30 July 2011

US Appeals Court Rules Isolated Genes Patentable

The Association for Molecular Pathology & ors. v Myriad Genetics & ors. (No. 10-1406, 29 July 2011)

In a decision that may have a significant impact on the ‘gene patent’ debate in Australia, the US Court of Appeals for the Federal Circuit (CAFC) has ruled that patent claims directed to ‘isolated’ DNA molecules cover patent-eligible subject matter under 35 USC §101, because ‘the molecules as claimed do not exist in nature.’

As we reported back in June 2010, Myriad Genetics Inc, along with its co-patentees, had appealed a decision by the District Court for the Southern District of New York finding its US patents relating to BRCA1 and BRCA2 human genes – applicable to screening for breast cancer – to be partially invalid.

The CAFC also ruled that claims to methods for screening for potential cancer therapeutics via changes in cell growth rates are, likewise, patent eligible subject matter.  However, the three Federal Circuit Judges found that claims directed to ‘comparing’ and ‘analysing’ DNA sequences to be ineligible for patent protection because they ‘include no transformative steps and cover only patent-ineligible abstract, mental steps.’
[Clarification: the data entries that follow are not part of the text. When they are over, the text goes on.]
(* ===== verification/AllowedIpsRemove.v ===== *)
(** * AllowedIpsRemove: what [wg_allowedips_remove_by_peer] does to the routing table

    Unlinking a node (keeping it as a fork, splicing it out, or collapsing a fork that lost one of
    its sides) removes exactly one entry of the abstract table, and removing a peer filters its
    entries out of both tables. *)

From S2P Require Import Prelude Skb AllowedIps AllowedIpsBits AllowedIpsTree AllowedIpsHeap AllowedIpsInv AllowedIpsAdd.

Lemma relink_dom sp ptr t n : is_Some (nodes (relink sp ptr t) !! n) <-> is_Some (nodes t !! n).
Proof.
  rewrite nodes_relink. unfold store, reparent.
  destruct (fst sp); destruct ptr; rewrite ?lookup_alter_is_Some; done.
Qed.

Lemma root_call_rcu cb t v : root_ptr (call_rcu cb t) v = root_ptr t v.
Proof. by destruct v. Qed.

Lemma relink_meta sp ptr t : same_meta t (relink sp ptr t).
Proof. split; apply relink_lists. Qed.

(** A subtree fits where its parent was. *)
Lemma wf_lift w lo P c k b s :
  lo <= c <= w -> pfx w lo k = P -> wf w (c + 1) (2 * pfx w c k + Z.b2z b) s -> wf w lo P s.
Proof.
  intros Hc HP. destruct s as [|n p c2 k2 l r]; [done|]. cbn [wf]. intros (H1 & H2 & H3 & H4).
  split; [lia|]. split; [done|]. split; [|done]. rewrite pfx_succ in H3 by lia.
  rewrite <- HP. eapply (pfx_le w c); [lia|]. destruct (bitat w c k2), b; cbn in H3; lia.
Qed.

(** Replacing the tree of one version by one that has one route less. *)
Lemma inv_tree_less t T dead t' v tr n p c P gone :
  inv t T dead ->
  repr (width v) (nodes t') (base v) (root_ptr t' v) tr -> root_ptr t' (negb v) = root_ptr t (negb v) ->
  same_outside (ids (T v)) t t' -> (forall m, m ∈ gone -> is_Some (nodes t' !! m)) ->
  rcu t' = rcu t ++ map node_free gone -> peer_lists t' = peer_lists (list_del n t) ->
  ids (T v) ≡ₚ gone ++ ids tr -> owners (T v) ≡ₚ (n, p) :: owners tr ->
  routes (width v) (T v) ≡ₚ (c, P, p) :: routes (width v) tr ->
  n ∉ (owners tr).*1 -> wf (width v) 0 0 tr -> compact tr ->
  inv t' (fupd T v tr) (dead ++ map (fun m => [m]) gone) /\
  table (width v) (T v) = <[(c, P) := p]> (table (width v) tr) /\ table (width v) tr !! (c, P) = None.
Proof.
  intros I Hr Hroot Hout Hgone Hrcu Hpl Hids Hown Hrts Hno Hwf Hcomp.
  pose proof (inv_nodup _ _ _ I) as HND. rewrite (fids_split _ v) in HND.
  rewrite <- app_assoc in HND. pose proof HND as (_ & Hdis & _)%NoDup_app.
  assert (Hcat : concat (map (fun m => [m]) gone) = gone).
  { clear. induction gone as [|m gone IH]; [done|]. cbn. by rewrite IH. }
  assert (Hframe : forall m, m ∈ ids (T (negb v)) ++ concat dead -> nodes t' !! m = nodes t !! m).
  { intros m Hm. apply Hout. intros Hin. by apply (Hdis m Hin). }
  assert (Hlist : forall q m, m ∈ plist t' q <-> m <> n /\ m ∈ plist t q).
  { intros q m. rewrite <- elem_of_plist_del. unfold plist. by rewrite Hpl. }
  split; [|split].
  - eapply inv_build; try done.
    + intros m Hm. apply Hframe, elem_of_app. by left.
    + rewrite concat_app, Hcat.
      assert (ids tr ++ ids (T (negb v)) ++ concat dead ++ gone ≡ₚ ids (T v) ++ ids (T (negb v)) ++ concat dead)
        as -> by (rewrite Hids; solve_Permutation). done.
    + intros q m. rewrite Hlist, (inv_lists _ _ _ I q m), (fowners_split _ v), Hown.
      rewrite !elem_of_app, elem_of_cons. split.
      * intros [Hne [[[= -> ->]|?]|?]]; tauto.
      * intros Hin. split; [|tauto]. intros ->. destruct Hin as [Hin|Hin].
        -- apply Hno, list_elem_of_fmap. by exists (n, q).
        -- apply owner_id in Hin. apply (Hdis n); [|rewrite elem_of_app; tauto].
           apply (owner_id (T v) n p). rewrite Hown. rewrite elem_of_cons. by left.
    + intros q. pose proof (NoDup_plist_del n t q (inv_lists_nodup _ _ _ I q)). unfold plist in *. by rewrite Hpl.
    + rewrite Hrcu. apply Forall2_app.
      * eapply pendings_frame; [|apply (inv_rcu _ _ _ I)]. intros m Hm. apply Hframe, elem_of_app. by right.
      * clear -Hgone. induction gone as [|m gone IH]; constructor.
        -- constructor. apply Hgone. rewrite elem_of_cons. by left.
        -- apply IH. intros m' Hm'. apply Hgone. rewrite elem_of_cons. by right.
    + intros m Hm. rewrite concat_app, Hcat, !elem_of_app.
      assert (Hin : m ∈ ids (T v) \/ m ∈ ids (T (negb v)) ++ concat dead).
      { destruct (decide (m ∈ ids (T v))) as [|Hin]; [by left|]. right. rewrite (Hout m Hin) in Hm.
        apply (inv_alloc _ _ _ I) in Hm. rewrite (fids_split _ v), <- app_assoc, elem_of_app in Hm. tauto. }
      rewrite Hids, !elem_of_app in Hin. tauto.
  - rewrite (table_perm (width v) (T v) tr [(c, P, p)]) by (try apply (inv_wf _ _ _ I); done).
    cbn [map route_key]. by rewrite list_to_map_cons, list_to_map_nil, insert_empty, insert_union_singleton_l.
  - pose proof (routes_keys_NoDup (width v) 0 0 (T v) (inv_wf _ _ _ I v)) as Hkeys.
    rewrite Hrts in Hkeys. cbn [map route_key fmap list_fmap] in Hkeys. apply NoDup_cons in Hkeys as [Hk _].
    apply eq_None_not_Some. intros [q Hq]. apply Hk. apply table_spec in Hq; [|done].
    apply elem_of_route_keys. by exists q.
Qed.
(* ===== verification/AllowedIpsRead.v ===== *)
(** * AllowedIpsRead: reading the routes of a peer back

    [wg_allowedips_read_node] gives the family, the masked address and the prefix length of a node;
    the nodes on a peer's list read back as exactly the routes the peer has. *)

From S2P Require Import Prelude Skb AllowedIps AllowedIpsBits AllowedIpsTree AllowedIpsHeap AllowedIpsInv.

(** The host-order key of a node written out in network order. *)
Lemma be_val_swap_endian w src :
  is_width w -> wf_bytes src -> w / 8 <= Z.of_nat (length src) -> be_val (swap_endian src w) = kval w src.
Proof.
  intros Hw Hs Hl.
  assert (Hsw : forall n l, length l = n -> wf_bytes l -> be_val (le_bytes n (be_val l)) = le_val l).
  { intros n l <- Hwf. unfold be_val. rewrite <- (length_rev l), le_bytes_le_val by (by apply wf_bytes_rev).
    by rewrite rev_involutive. }
  destruct Hw as [-> | ->]; unfold kval, swap_endian, load32, load64; cbn [Z.eqb Pos.eqb].
  - change (32 / 8) with 4 in Hl. apply Hsw; [rewrite length_take; lia|by apply Forall_take].
  - change (128 / 8) with 16 in Hl. rewrite be_val_app, le_bytes_length, drop_0.
    rewrite !Hsw; try (rewrite ?length_take, ?length_drop; lia); try done; repeat (apply Forall_take || apply Forall_drop); done.
Qed.

(** Clearing the low bits of a byte. *)
Lemma mask_byte b r :
  is_byte b -> 0 <= r < 8 -> u8 (Z.land b (u32 (Z.shiftl (2 ^ 32 - 1) r))) = b / 2 ^ r * 2 ^ r.
Proof.
  intros Hb Hr. unfold is_byte in Hb.
  assert (Hall : forallb (fun r => forallb (fun b =>
    u8 (Z.land b (u32 (Z.shiftl (2 ^ 32 - 1) r))) =? b / 2 ^ r * 2 ^ r) (seqZ 0 256)) (seqZ 0 8) = true)
    by (vm_compute; done).
  rewrite forallb_forall in Hall. specialize (Hall r ltac:(apply list_elem_of_In, elem_of_seqZ; lia)).
  cbv beta in Hall. rewrite forallb_forall in Hall. apply Z.eqb_eq, Hall, list_elem_of_In, elem_of_seqZ. lia.
Qed.

(** The bytes of [ip] with all but the first [c] bits cleared. *)
Lemma mask_bytes ip (c : Z) :
  wf_bytes ip -> 0 < c <= 8 * Z.of_nat (length ip) ->
  let cb := Z.to_nat ((c + 7) / 8) in
  let low := 8 * Z.of_nat (length ip) - c in
  let out := alter (fun b => u8 (Z.land b (u32 (Z.shiftl (2 ^ 32 - 1) ((- c) mod 8))))) (cb - 1)%nat
               (take cb ip ++ zeroes (length ip - cb)) in
  wf_bytes out /\ length out = length ip /\ be_val out = be_val ip / 2 ^ low * 2 ^ low.
Proof.
  intros Hip Hc cb low out.
  assert (Hr : (- c) mod 8 = 8 * ((c + 7) / 8) - c).
  { pose proof (Z.div_mod (c + 7) 8 ltac:(lia)). pose proof (Z.mod_pos_bound (c + 7) 8 ltac:(lia)).
    symmetry. apply (Z.mod_unique_pos (- c) 8 (- ((c + 7) / 8))); lia. }
  set (r := (- c) mod 8) in *. assert (Hr8 : 0 <= r < 8) by (apply Z.mod_pos_bound; lia).
  assert (Hcb : (1 <= cb <= length ip)%nat) by lia.
  assert (Hlow : low = 8 * Z.of_nat (length ip - cb) + r) by lia.
  destruct (lookup_lt_is_Some_2 ip (cb - 1)) as [b Hb]; [lia|].
  assert (Hbb : is_byte b) by (by eapply Forall_lookup_1).
  assert (Hpre : take cb ip = take (cb - 1) ip ++ [b]).
  { replace cb with (S (cb - 1)) at 1 by lia. by apply take_S_r. }
  set (pre := take (cb - 1) ip) in *. assert (Hlp : length pre = (cb - 1)%nat) by (unfold pre; rewrite length_take; lia).
  assert (Hout : out = pre ++ [b / 2 ^ r * 2 ^ r] ++ zeroes (length ip - cb)).
  { unfold out. rewrite Hpre, <- app_assoc. rewrite alter_app_r_alt by lia. rewrite Hlp, Nat.sub_diag.
    cbn [app alter list_alter]. by rewrite mask_byte. }
  assert (Hz : length (zeroes (length ip - cb)) = (length ip - cb)%nat) by apply length_replicate.
  rewrite Hout. split; [|split].
  - apply Forall_app. split; [by apply Forall_take|]. apply Forall_app. split; [|apply zeroes_wf].
    constructor; [|constructor]. unfold is_byte in *. pose proof (Z.div_mod b (2 ^ r)).
    pose proof (Z.mod_pos_bound b (2 ^ r)). pose proof (Z.pow_pos_nonneg 2 r).
    pose proof (Z.div_pos b (2 ^ r)). nia.
  - rewrite !length_app, Hlp, Hz. cbn. lia.
  - rewrite !be_val_app, be_val_zeroes, length_app, Hz. cbn [length].
    assert (Hip2 : be_val ip = (be_val pre * 256 + b) * 2 ^ (8 * Z.of_nat (length ip - cb)) + be_val (drop cb ip)).
    { rewrite <- (take_drop cb ip) at 1. rewrite be_val_app, length_drop, Hpre, be_val_app. cbn [length].
      unfold be_val at 2. cbn [rev app]. unfold le_val. rewrite Z.mul_0_r, Z.add_0_r. done. }
    pose proof (be_val_bound (drop cb ip) (Forall_drop _ _ _ Hip)) as Hd. rewrite length_drop in Hd.
    replace (be_val [b / 2 ^ r * 2 ^ r]) with (b / 2 ^ r * 2 ^ r)
      by (unfold be_val; cbn [rev app]; unfold le_val; lia).
    set (m := 8 * Z.of_nat (length ip - cb)) in *.
    replace (8 * Z.of_nat (1 + (length ip - cb))) with (8 + m) by lia.
    rewrite Hlow, !Z.pow_add_r by lia. rewrite <- Z.div_div by (try apply Z.pow_nonzero; lia).
    rewrite Hip2, Z.div_add_l, (Z.div_small (be_val (drop cb ip))), !Z.add_0_r by (try apply Z.pow_nonzero; try apply Z.pow_pos_nonneg; lia).
    assert (H256 : 256 = 2 ^ (8 - r) * 2 ^ r) by (rewrite <- Z.pow_add_r by lia; by replace (8 - r + r) with 8 by lia).
    replace (be_val pre * 256 + b) with ((be_val pre * 2 ^ (8 - r)) * 2 ^ r + b) by (rewrite H256; ring).
    rewrite Z.div_add_l by (apply Z.pow_nonzero; lia).
    change (2 ^ 8) with 256. rewrite H256. ring.
Qed.

Definition family (w : Z) : Z := if w =? 32 then AF_INET else AF_INET6.

(** The address with prefix [P] of length [c], in network order. *)
Definition masked_addr (w c P : Z) : bytes := be_bytes (Z.to_nat (w / 8)) (P * 2 ^ (w - c)).

Lemma read_node_spec w nd p c k :
  is_width w -> node_ok w nd p c k -> 0 <= c <= w ->
  wg_allowedips_read_node nd = (family w, masked_addr w c (pfx w c k), c).
Proof.
  intros Hw (_ & Hc & Hk & _ & Hbl & Hwf & Hlen) Hr. unfold wg_allowedips_read_node. rewrite Hc, Hbl. fold (family w).
  assert (Hl8 : Z.to_nat (w / 8) = length (swap_endian (bits nd) w) /\ w = 8 * Z.of_nat (length (swap_endian (bits nd) w))).
  { destruct Hw as [-> | ->]; unfold swap_endian; cbn [Z.eqb Pos.eqb]; rewrite ?length_app, !le_bytes_length; done. }
  destruct Hl8 as [Hl8 Hw8].
  pose proof (swap_endian_wf w (bits nd) Hw) as [Hswf _].
  assert (Hbe : be_val (swap_endian (bits nd) w) = k).
  { rewrite <- Hk. apply be_val_swap_endian; [done..|]. rewrite Hlen. destruct Hw as [-> | ->]; vm_compute; discriminate. }
  unfold masked_addr. rewrite Hl8. set (ip := swap_endian (bits nd) w) in *. do 2 f_equal.
  unfold pfx. rewrite Z.shiftr_div_pow2 by lia.
  destruct (Z.eqb_spec c 0) as [->|Hc0].
  - change (Z.to_nat ((0 + 7) / 8)) with 0%nat. rewrite take_0, Nat.sub_0_r. cbn [app].
    pose proof (be_val_bound ip Hswf) as Hb. rewrite Hbe in Hb.
    rewrite Z.div_small, Z.mul_0_l by (rewrite Z.sub_0_r, Hw8; lia).
    apply be_val_inj; auto with wg; [by rewrite be_bytes_length; apply length_replicate|].
    by rewrite be_val_be_bytes, be_val_zeroes, Z.mod_0_l by (apply Z.pow_nonzero; lia).
  - pose proof (mask_bytes ip c Hswf ltac:(lia)) as (Hwf' & Hl' & Hv').
    rewrite Hbe, <- Hw8 in Hv'. etransitivity; [symmetry; by apply be_bytes_be_val|]. by rewrite Hl', Hv'.
Qed.

(** The node of an owner holds one of the routes, and every route is held by an owner's node. *)
Lemma owner_route w h sp ptr t n p :
  repr w h sp ptr t -> (n, p) ∈ owners t ->
  exists nd c k, h !! n = Some nd /\ node_ok w nd (Some p) c k /\ (c, pfx w c k, p) ∈ routes w t.
Proof.
  revert sp ptr. induction t as [|m q c k l IHl r IHr]; intros sp ptr; cbn [repr owners routes].
  { intros _ H. by apply elem_of_nil in H. }
  intros (_ & nd & H1 & H2 & _ & H4 & H5). setoid_rewrite elem_of_app. setoid_rewrite elem_of_app. intros [H|[H|H]].
  - destruct q as [q|]; [|by apply elem_of_nil in H]. apply list_elem_of_singleton in H. simplify_eq.
    exists nd, c, k. split; [done|]. split; [done|]. left. by apply list_elem_of_singleton.
  - destruct (IHl _ _ H4 H) as (nd' & c' & k' & ? & ? & ?). exists nd', c', k'. auto.
  - destruct (IHr _ _ H5 H) as (nd' & c' & k' & ? & ? & ?). exists nd', c', k'. auto.
Qed.

Lemma route_node w h sp ptr t c P p :
  repr w h sp ptr t -> (c, P, p) ∈ routes w t ->
  exists n nd k, (n, p) ∈ owners t /\ h !! n = Some nd /\ node_ok w nd (Some p) c k /\ P = pfx w c k.
Proof.
  revert sp ptr. induction t as [|m q c' k l IHl r IHr]; intros sp ptr; cbn [repr owners routes].
  { intros _ H. by apply elem_of_nil in H. }
  intros (_ & nd & H1 & H2 & _ & H4 & H5). setoid_rewrite elem_of_app. setoid_rewrite elem_of_app. intros [H|[H|H]].
  - destruct q as [q|]; [|by apply elem_of_nil in H]. apply list_elem_of_singleton in H. simplify_eq.
    exists m, nd, k. split; [left; by apply list_elem_of_singleton|done].
  - destruct (IHl _ _ H4 H) as (n' & nd' & k' & ? & ?). exists n', nd', k'. auto.
  - destruct (IHr _ _ H5 H) as (n' & nd' & k' & ? & ?). exists n', nd', k'. auto.
Qed.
All three Judges penned opinions, with the main opinion of the court (including a fabulous ‘tutorial’ on genetics) being written by Judge Lourie.  The three opinions are largely concurring, with the judges being in agreement that screening methods are patent-eligible, that ‘mere’ comparing and analysing methods are not patent-eligible, and that complementary DNA (cDNA) is patent-eligible.  (cDNA is a form of synthetic DNA which can be produced in the laboratory using molecules called ‘messenger RNAs’, or mRNAs, which are intermediates in the process of generating proteins for which the DNA codes.)

The most interesting aspect of the case, in our view, is the Court’s consideration of the patent-eligibility of isolated DNA – i.e. DNA sequences extracted from the genome such that they retain the same nucleotide sequence as the original, naturally-occurring, DNA.  On this issue, the court was split, with Judges Lourie and Moore finding that isolated DNA is patent-eligible, while Judge Bryson dissented.

The CAFC decision is precedential and so, for now at least, the law in the US is that isolated gene sequences are patentable.  However, the stage would appear to be well-set for a possible Supreme Court challenge!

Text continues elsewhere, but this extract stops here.